TIGIT Expression and Its Implications in Non-Small-Cell Lung Cancer Progression and Therapy: A Systematic Review

Lung cancer (LC) is the leading cause of cancer-related mortality worldwide, with non-small-cell lung cancer (NSCLC) representing 85–90% of cases. Despite the efficacy of PD-1/PD-L1 immune checkpoint inhibitors, primary and acquired resistance highlight the need for novel immunotherapeutic strategies. A systematic review of the literature from 2020 to 2025 was conducted according to the PICO model. Six studies were included, encompassing phase I–III clinical trials. The analysis focused on efficacy, safety, and emerging therapeutic strategies targeting TIGIT in NSCLC. TIGIT blockade enhances cytotoxic T lymphocyte and natural killer (NK) cell activity, strengthening antitumor immunity.

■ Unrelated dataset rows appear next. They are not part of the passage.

(** * CineExplorer: the movies_complete denormalisation pipeline

    A shallow embedding of
    [scripts/phase2_mongodb/build_movies_complete.py]
    ([MovieCompleteBuilderFast.build_movies_complete]) and the properties
    of the composite documents it assembles and loads.

    Conventions of the embedding.
    - A MongoDB row is a Python dict.  Each relation is read through a
      fixed set of keys, so a row is a record with one field per key that
      the code reads; a field is [None] when the row lacks the key, and a
      subscript [row["k"]] on such a row raises [KeyError "k"].
    - Identifiers ([movie_id], [person_id]) are strings.  Every other
      column is copied and never inspected, so it is a [value].
    - A Python dict used as an index is a [gmap]; the per-movie cast dict,
      whose [values()] order is observable, is an insertion-ordered
      association list ([odict]).
    - The dict literals of the source ([{"person_id": .., "name": ..}],
      the complete document) are records; the [bson_of_*] functions give
      the documents they denote, key by key.
    - A run is the sequence of operations it sends to the destination
      collection; the collection is modelled with every operation
      succeeding, and failures of the store itself are outside the
      embedding.
    - Of the console output, the counts are modelled: the progress
      lines of step 9 ([insert_loop]) and the final statistics
      ([build_statistics]).  Timing, and the example document printed at
      the end, are not. *)

From Stdlib Require Import QArith_base.
From stdpp Require Import gmap strings list.

Local Open Scope string_scope.
Local Open Scope list_scope.
Local Open Scope nat_scope.
Set Warnings "-register-all".

(** ** Values and documents *)

Inductive value : Type :=
| VNull
| VInt (z : Z)
| VReal (q : Q)
| VStr (s : string)
| VList (items : list value)
| VDoc (fields : list (string * value)).

(** Key lookup in a document. *)
Fixpoint assoc_get {A} (key : string) (fields : list (string * A)) : option A :=
  match fields with
  | [] => None
  | (k, v) :: rest => if decide (k = key) then Some v else assoc_get key rest
  end.

Definition doc_get (key : string) (doc : value) : option value :=
  match doc with
  | VDoc fields => assoc_get key fields
  | _ => None
  end.

(** ** Exceptions *)

Inductive exn : Type :=
| KeyError (key : string).

Inductive result (A : Type) : Type :=
| Ok (a : A)
| Raise (e : exn).
Arguments Ok {A} a.
Arguments Raise {A} e.

#[global] Instance result_ret : MRet result := @Ok.
#[global] Instance result_bind : MBind result := λ A B f r,
  match r with
  | Ok a => f a
  | Raise e => Raise e
  end.

Definition is_ok {A} (r : result A) : Prop := ∃ a, r = Ok a.
Definition raises {A} (r : result A) : Prop := ∃ e, r = Raise e.

(** [row["key"]] on a row that may lack the key. *)
Definition getitem {A} (key : string) (field : option A) : result A :=
  match field with
  | Some a => Ok a
  | None => Raise (KeyError key)
  end.

(** [for row in rows: body], over a state that the body updates. *)
Fixpoint for_each {S R} (body : S → R → result S) (rows : list R) (st : S) : result S :=
  match rows with
  | [] => Ok st
  | row :: rest => st' ← body st row; for_each body rest st'
  end.

(** ** Insertion-ordered dicts keyed by strings *)

Abbreviation odict V := (list (string * V)) (only parsing).

Definition od_get {V} (key : string) (d : odict V) : option V := assoc_get key d.

Definition od_mem {V} (key : string) (d : odict V) : bool := bool_decide (is_Some (od_get key d)).

(** [d[key] = v]: replaces in place, or appends a new key at the end. *)
Fixpoint od_set {V} (key : string) (v : V) (d : odict V) : odict V :=
  match d with
  | [] => [(key, v)]
  | (k, w) :: rest => if decide (k = key) then (k, v) :: rest else (k, w) :: od_set key v rest
  end.

Definition od_keys {V} (d : odict V) : list string := d.*1.
Definition od_values {V} (d : odict V) : list V := d.*2.

(** ** Source relations *)

Record movie_row := {
  mv_movie_id : option string;
  mv_primary_title : option value;
  mv_start_year : option value;
  mv_runtime_minutes : option value
}.

Record rating_row := {
  rt_movie_id : option string;
  rt_average_rating : option value;
  rt_num_votes : option value
}.

Record genre_row := {
  gn_movie_id : option string;
  gn_genre : option value
}.

Record person_row := {
  ps_person_id : option string;
  ps_name : option value
}.

(** Rows of [directors], [principals] and [writers]. *)
Record credit_row := {
  cr_movie_id : option string;
  cr_person_id : option string
}.

Record character_row := {
  ch_movie_id : option string;
  ch_person_id : option string;
  ch_name : option value
}.
(** X4.  The fragile fee comes from the fragile items alone: it is the fee
    of the list with the other items removed, and it is exactly 0.0 when no
    item is fragile. *)
Theorem fragile_fee_from_fragile_items (its : list LineItem) (subtotal fragile_fee : float) :
  _calculate_subtotal_and_fragile_fee its = Return (subtotal, fragile_fee) ->
  (exists subtotal',
     _calculate_subtotal_and_fragile_fee (filter fragile its)
     = Return (subtotal', fragile_fee))
  /\ (existsb fragile its = false -> fragile_fee = 0%float).
Proof.
  unfold _calculate_subtotal_and_fragile_fee. intros H. split.
  - eapply subtotal_loop_fragile_only; exact H.
  - intros Hex. eapply subtotal_loop_no_fragile; eassumption.
Qed.

Lemma fragile_fee_from_fragile_items_witness :
  (_calculate_subtotal_and_fragile_fee Examples.mixed_items = Return (554, 10)%float
   /\ filter fragile Examples.mixed_items
      = [mkLineItem "SKU-2" "electronics" 250%float 2 true]
   /\ exists subtotal',
        _calculate_subtotal_and_fragile_fee (filter fragile Examples.mixed_items)
        = Return (subtotal', 10%float))
  /\ (existsb fragile Examples.sturdy_items = false
      /\ forall subtotal fragile_fee,
           _calculate_subtotal_and_fragile_fee Examples.sturdy_items
           = Return (subtotal, fragile_fee) ->
           fragile_fee = 0%float).
Proof.
  split.
  - split; [reflexivity |]. split; [reflexivity |].
    exact (proj1 (fragile_fee_from_fragile_items
                    Examples.mixed_items 554%float 10%float eq_refl)).
  - split; [reflexivity |].
    intros subtotal fragile_fee H.
    exact (proj2 (fragile_fee_from_fragile_items
                    Examples.sturdy_items subtotal fragile_fee H) eq_refl).
Defined.

(** X5.  The accumulation runs left to right: the result for [a ++ b] is the
    loop over [b] started from the sums of [a], and an overflow in [a] stops
    it before [b] is read. *)
Theorem subtotal_of_concatenation (a b : list LineItem) :
  _calculate_subtotal_and_fragile_fee (a ++ b)
  = match _calculate_subtotal_and_fragile_fee a with
    | Return (subtotal, fragile_fee) => subtotal_loop b subtotal fragile_fee
    | Raise e => Raise e
    end.
Proof.
  unfold _calculate_subtotal_and_fragile_fee. rewrite subtotal_loop_app.
  unfold bind. destruct (subtotal_loop a 0 0) as [[s f] | e]; reflexivity.
Qed.

Section SubtotalSign.

Lemma mul_int_not_negative (a : number) (n : Z) (r : number) :
  lt_zero a = false -> (0 < n)%Z -> mul_int a n = Return r -> lt_zero r = false.
Proof.
  destruct a as [m | f]; simpl; intros Ha Hn.
  - intros H. injection H as <-. simpl.
    apply Z.ltb_ge in Ha. apply Z.ltb_ge. nia.
  - destruct (float_of_int n) as [q |] eqn:Hq; simpl; [| discriminate].
    intros H. injection H as <-. simpl.
    apply mul_not_negative; [exact Ha |].
    eapply float_of_int_not_negative; [| exact Hq]. lia.
Qed.

Lemma add_number_not_negative (x : float) (b : number) (y : float) :
  not_negative x -> lt_zero b = false -> add_number x b = Return y ->
  not_negative y.
Proof.
  destruct b as [m | f]; simpl; intros Hx Hb.
  - destruct (float_of_int m) as [q |] eqn:Hq; simpl; [| discriminate].
    intros H. injection H as <-.
    apply add_not_negative; [exact Hx |].
    eapply float_of_int_not_negative; [| exact Hq]. now apply Z.ltb_ge.
  - intros H. injection H as <-. now apply add_not_negative.
Qed.

Lemma subtotal_loop_not_negative (its : list LineItem) :
  Forall (fun it => lt_zero (unit_price it) = false /\ (0 < qty it)%Z) its ->
  forall s0 f0 s f,
    not_negative s0 -> not_negative f0 ->
    subtotal_loop its s0 f0 = Return (s, f) ->
    not_negative s /\ not_negative f.
Proof.
  induction 1 as [| it rest [Hp Hq] _ IH]; intros s0 f0 s f Hs0 Hf0.
  - simpl. intros H. injection H as <- <-. auto.
  - cbn -[mul_int add_number].
    destruct (mul_int (unit_price it) (qty it)) as [amount |] eqn:Hm;
      cbn -[mul_int add_number]; [| discriminate].
    destruct (add_number s0 amount) as [s1 |] eqn:Ha;
      cbn -[mul_int add_number]; [| discriminate].
    assert (Hs1 : not_negative s1).
    { eapply add_number_not_negative; [exact Hs0 | | exact Ha].
      eapply mul_int_not_negative; [exact Hp | exact Hq | exact Hm]. }
    destruct (fragile it); [| now apply IH].
    destruct (mul_int (PyFloat 5.0) (qty it)) as [handling |] eqn:Hh;
      cbn -[mul_int add_number]; [| discriminate].
    destruct (add_number f0 handling) as [f1 |] eqn:Hf1;
      cbn -[mul_int add_number]; [| discriminate].
    apply IH; [exact Hs1 |].
    eapply add_number_not_negative; [exact Hf0 | | exact Hf1].
    eapply mul_int_not_negative; [| exact Hq | exact Hh]. reflexivity.
Qed.
(** * train.py: the MNIST / factorization-machines demonstration script

    A shallow embedding of [train.py].  The script is one linear sequence of
    calls into numpy, pandas, boto3 and the SageMaker SDK; the pure data
    transformations (label binarization, float32 cast, chunking, request
    serialization, label extraction, cross-tabulation, locator formatting) are
    Rocq functions, and the sequence of external calls is a program in a small
    trace-and-exception monad run against an oracle for the outside world. *)

From Stdlib Require Import ZArith List String Ascii Lia.
From Stdlib Require Import QArith Qabs Qpower.
From Stdlib Require Import Floats.SpecFloat.
From Stdlib Require Import DecimalString.
From stdpp Require Import base option list strings countable gmap.

Local Open Scope Z_scope.
Local Set Warnings "-register-all".

(** ** Floating point values

    numpy's [float64] and [float32] scalars are IEEE 754 binary64 and binary32
    numbers; they are modelled by [spec_float] (sign, mantissa, exponent) with
    the rounding functions of the Standard Library's [SpecFloat]. *)
Module F32.

Definition prec : Z := 24.
Definition emax : Z := 128.

(** [x.astype('float32')] on one element: round to nearest even at 24 bits
    of precision, overflowing to infinity. *)
Definition of_float (x : spec_float) : spec_float :=
  match x with
  | S754_finite s m e => binary_round prec emax s m e
  | _ => x
  end.

(** The values a float32 array can hold. *)
Definition representable (x : spec_float) : bool := valid_binary prec emax x.

Definition one : spec_float := S754_finite false 8388608 (-23).
Definition zero : spec_float := S754_zero false.

End F32.

Module F64.

Definition prec : Z := 53.
Definition emax : Z := 1024.
Inductive regex : Type :=
| Bol                                  (* ^ , no m flag *)
| Eol                                  (* $ , no m flag *)
| Class (cs : ranges)                  (* [...] *)
| Seq (r1 r2 : regex)
| Alt (r1 r2 : regex)                  (* r1|r2, left first *)
| Ahead (r : regex)                    (* (?=r) *)
| Quant (lo hi : nat) (r : regex).     (* greedy r{lo,hi} *)

Definition members (cs : ranges) : list N :=
  flat_map (fun r => List.map (fun k => (fst r + N.of_nat k)%N)
                       (seq 0 (N.to_nat (snd r + 1 - fst r)))) cs.

Section Matcher.

(** The simple upper-case mapping of a code unit at or above 128, as the
    engine's Unicode tables give it (the code unit itself when the
    upper-case form is not a single code unit). *)
Variable toUpperCase : N -> N.

(** The i flag. *)
Variable ignoreCase : bool.

(** [Canonicalize] of a pattern without the u flag: upper-case, except
    that a code unit at or above 128 is never mapped below 128. *)
Definition canonicalize (ch : N) : N :=
  if negb ignoreCase then ch
  else if (ch <? 128)%N then
         (if (97 <=? ch)%N && (ch <=? 122)%N then (ch - 32)%N else ch)
       else let cu := toUpperCase ch in
            if (cu <? 128)%N then ch else cu.

(** [CharacterSetMatcher]: some member of the class has the same
    canonical form as the input code unit. *)
Definition class_match (cs : ranges) (ch : N) : bool :=
  existsb (fun m => N.eqb (canonicalize m) (canonicalize ch)) (members cs).

(** A position: the index in the input and the code units from there. *)
Definition position := (nat * jsstring)%type.

(** Backtracking matcher in continuation-passing style, as in the
    language specification: [run r x k] tries [r] at [x] and hands every
    end position to [k], leftmost alternative and longest repetition
    first. *)
Fixpoint run (r : regex) (x : position) (k : position -> bool) {struct r} : bool :=
  match r with
  | Bol => match fst x with O => k x | S _ => false end
  | Eol => match snd x with [] => k x | _ :: _ => false end
  | Class cs =>
      match snd x with
      | ch :: rest => if class_match cs ch then k (S (fst x), rest) else false
      | [] => false
      end
  | Seq r1 r2 => run r1 x (fun y => run r2 y k)
  | Alt r1 r2 => if run r1 x k then true else run r2 x k
  | Ahead r1 => if run r1 x (fun _ => true) then k x else false
  | Quant lo hi r1 =>
      (* RepeatMatcher: [hi] iterations left, [lo] of them owed *)
      (fix rep (lo hi : nat) (x : position) {struct hi} : bool :=
         match hi with
         | O => k x
         | S hi' =>
             let d (y : position) :=
               (* with nothing owed, an empty iteration is abandoned *)
               if Nat.eqb lo 0 && Nat.eqb (fst y) (fst x) then false
               else rep (Nat.pred lo) hi' y in
             match lo with
             | S _ => run r1 x d
             | O => if run r1 x d then true else k x
             end
         end) lo hi x
  end.

(** All the suffixes of the input with their index: the start positions
    [RegExpBuiltinExec] tries in turn, [lastIndex] being 0. *)
Fixpoint starts (i : nat) (s : jsstring) : list position :=
  (i, s) :: match s with [] => [] | _ :: s' => starts (S i) s' end.

(** [RegExp.prototype.test] for a regex without the g and y flags. *)
Definition test (r : regex) (s : jsstring) : bool :=
  existsb (fun x => run r x (fun _ => true)) (starts 0 s).

End Matcher.

End RegExp.

(* ================================================================= *)
(** ** ResumeUpload.tsx *)

(** The metadata of a DOM [File] that the wizard reads. *)
Record File : Type := mkFile {
  name : jsstring;
  size : N;
  type : jsstring
}.

Module ResumeUpload.

Definition validTypes : list jsstring :=
  [ lit "application/pdf"; lit "application/msword";
    lit "application/vnd.openxmlformats-officedocument.wordprocessingml.document" ].

Definition maxSize : N := 10 * 1024 * 1024.

(** [Array.prototype.includes] on strings. *)
Definition includes (l : list jsstring) (s : jsstring) : bool :=
  existsb (jsstring_eqb s) l.

(** [validateFile]: the returned boolean and the argument of the one
    [setError] call made on the way. *)
Definition validateFile (file : File) : bool * jsstring :=
  if negb (includes validTypes (type file)) then
    (false, lit "Please upload a PDF or Word document")
  else if (maxSize <? size file)%N then
    (false, lit "File size must be less than 10MB")
  else
    (true, lit "").

(** The component's state that the handlers below touch. *)
Record State : Type := mkState {
  selectedFile : option File;
  error : jsstring
}.

Definition initial : State := mkState None (lit "").

(** [handleFileSelect] and [handleDrop] on the first file of the list:
    the error text is replaced, the file is kept only when valid. *)
Definition selectFile (st : State) (files : list File) : State :=
  match files with
  | [] => st
  | file :: _ =>
      let (ok, msg) := validateFile file in
      if ok then mkState (Some file) msg else mkState (selectedFile st) msg
  end.

(** [handleRemoveFile]: the selection and the error text are cleared. *)
Definition handleRemoveFile (st : State) : State := mkState None (lit "").

(** [handleUpload]: the file handed to [onUpload], if any. *)
Definition handleUpload (st : State) : option File := selectedFile st.

(** The "Continue" button is rendered only for [selectedFile && !error]. *)
Definition uploadButtonRendered (st : State) : bool :=
  match selectedFile st with
  | Some _ => negb (truthy (error st))
  | None => false
  end.

(** The outcome of [validateFile] in the vocabulary of the
    specification's UploadValidator. *)
Inductive Verdict : Type := Accepted | UnsupportedType | TooLarge.

Definition validate (file : File) : Verdict :=
  let (ok, msg) := validateFile file in
  if ok then Accepted
  else if jsstring_eqb msg (lit "Please upload a PDF or Word document")
       then UnsupportedType else TooLarge.

End ResumeUpload.

(* ================================================================= *)
(** ** GitHubConnect.tsx *)

Module GitHubConnect.

Import RegExp.

Definition hyphen : ranges := [(45, 45)%N].
Definition a_z_d : ranges := [(97, 122)%N; (48, 57)%N].

(** [/^[a-z\d](?:[a-z\d]|-(?=[a-z\d])){0,38}$/i] *)
Definition usernameRegex : regex :=
  Seq Bol
    (Seq (Class a_z_d)
       (Seq (Quant 0 38
               (Alt (Class a_z_d) (Seq (Class hyphen) (Ahead (Class a_z_d)))))
          Eol)).

Section Component.

Variable toUpperCase : N -> N.

(** [validateUsername]: the returned boolean and the argument of the one
    [setError] call made on the way. *)
Definition validateUsername (value : jsstring) : bool * jsstring :=
  if negb (truthy (trim value)) then
    (false, lit "Please enter a GitHub username")
  else if negb (test toUpperCase true usernameRegex value) then
    (false, lit "Please enter a valid GitHub username")
  else
    (true, lit "").

(** Local state and props of the component. *)
Record State : Type := mkState {
  username : jsstring;
  error : jsstring
}.

(** [useState('')] twice. *)
Definition initial : State := mkState (lit "") (lit "").

(** [handleSubmit]: the new local state and the argument of the
    [onConnect] call, if it is made. *)
Definition handleSubmit (st : State) : State * option jsstring :=
  let (ok, msg) := validateUsername (username st) in
  (mkState (username st) msg,
   if ok then Some (username st) else None).

(** [handleUsernameChange] *)
Definition handleUsernameChange (st : State) (value : jsstring) : State :=
  mkState value (if truthy (error st) then lit "" else error st).

(** [disabled={isProcessing}] on the text input. *)
Definition inputDisabled (isProcessing : bool) (st : State) : bool :=
  isProcessing.

(** [disabled={isProcessing || !username.trim()}] on the submit button. *)
Definition buttonDisabled (isProcessing : bool) (st : State) : bool :=
  isProcessing || negb (truthy (trim (username st))).
(** * Retry-with-fallback pipeline of [examples/vscode_llm_example_full.py]

    A shallow embedding of the three coroutines [call_vscode_llm],
    [call_anthropic_fallback] and [call_llm_with_fallback], together with the
    Python values, exceptions and effects they use.

    - JSON documents and Python objects are values of [pyval].
    - A Python exception is a value of [exn]; a computation either returns
      or raises, and records the effects it performed (requests, sleeps,
      printed lines) in the order it performed them: the monad [M].
    - What lies outside the script (the proxy behind the endpoint, the
      Anthropic service, the process environment) is a [world]: the k-th
      POST of an invocation is answered by [primary w k].
    - Strings are sequences of 8-bit characters; [str.lower] is modelled on
      the ASCII letters. *)

From Stdlib Require Import ZArith List String Ascii Bool Arith Lia.
From Stdlib Require Import PrimFloat DecimalString.
Import ListNotations.

Set Warnings "-register-all".
Local Open Scope string_scope.
Local Open Scope list_scope.

(* ================================================================== *)
(** ** Python values *)

(** What [json.loads] produces, which is also all the script handles. A
    [PDict] lists its entries; the first entry for a key is the binding. *)
Inductive pyval : Type :=
| PNone
| PBool (b : bool)
| PInt (n : Z)
| PFloat (x : float)
| PStr (s : string)
| PList (items : list pyval)
| PDict (entries : list (string * pyval)).
(** * 100daysofComputerVision: the notebooks as programs over their libraries

    The repository is a set of Jupyter notebooks.  Every computation of
    substance is a call into an external library (scikit-learn, TensorFlow /
    Keras, d2l, OpenCV, PIL).  The notebooks' own code only decides WHICH
    calls are made, with which arguments, in which order, and what is done
    with the answers.  That is what is embedded here: each Python function
    is a program that issues library calls and continues with the library's
    answer; a library is anything that answers calls, possibly with an
    exception, possibly changing a state of its own. *)

From Stdlib Require Import List String ZArith QArith Lia Bool Arith.
From Stdlib Require Import DecimalString DecimalZ FinFun.
From Stdlib Require Import SpecFloat.
Import ListNotations.

Close Scope Q_scope.
Open Scope string_scope.
Open Scope list_scope.
Open Scope Z_scope.

Set Implicit Arguments.

(** ** Python programs over a library interface *)

Module Py.

(** Exceptions.  The first constructor stands for whatever a library
    raises; the others are raised by the interpreter on the notebooks'
    own statements. *)
Inductive Exn : Type :=
| LibraryError (cls msg : string)
| UnboundLocalError (name : string)
| IndexError (msg : string).

Section Programs.
(** [E X]: the calls of the library interface that answer with an [X]. *)
Variable E : Type -> Type.

Inductive Prog (A : Type) : Type :=
| Ret (a : A)
| Raise (e : Exn)
| Call (X : Type) (c : E X) (k : X -> Prog A).

Arguments Ret {A} a.
Arguments Raise {A} e.
Arguments Call {A X} c k.

Fixpoint bind {A B} (p : Prog A) (f : A -> Prog B) : Prog B :=
  match p with
  | Ret a => f a
  | Raise e => Raise e
  | Call c k => Call c (fun x => bind (k x) f)
  end.

Definition call {X} (c : E X) : Prog X := Call c (fun x => Ret x).

(** [for x in xs: body(x)] *)
Fixpoint for_each {X} (xs : list X) (body : X -> Prog unit) : Prog unit :=
  match xs with
  | [] => Ret tt
  | x :: rest => bind (body x) (fun _ => for_each rest body)
  end.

Clinical trials, particularly with the monoclonal antibody tiragolumab combined with PD-1/PD-L1 inhibitors, show promising synergistic effects. Emerging strategies, including bispecific antibodies (e.g., TIGIT/PD-1 and TIGIT/PD-L1) and experimental cell therapies, are under investigation to further improve the antitumor response. Anti-TIGIT therapies represent a highly promising approach in NSCLC. While phase III data remain limited, biomarker-driven, well-designed trials are essential. If validated, TIGIT blockade could become a key addition to immuno-oncology treatment strategies for NSCLC.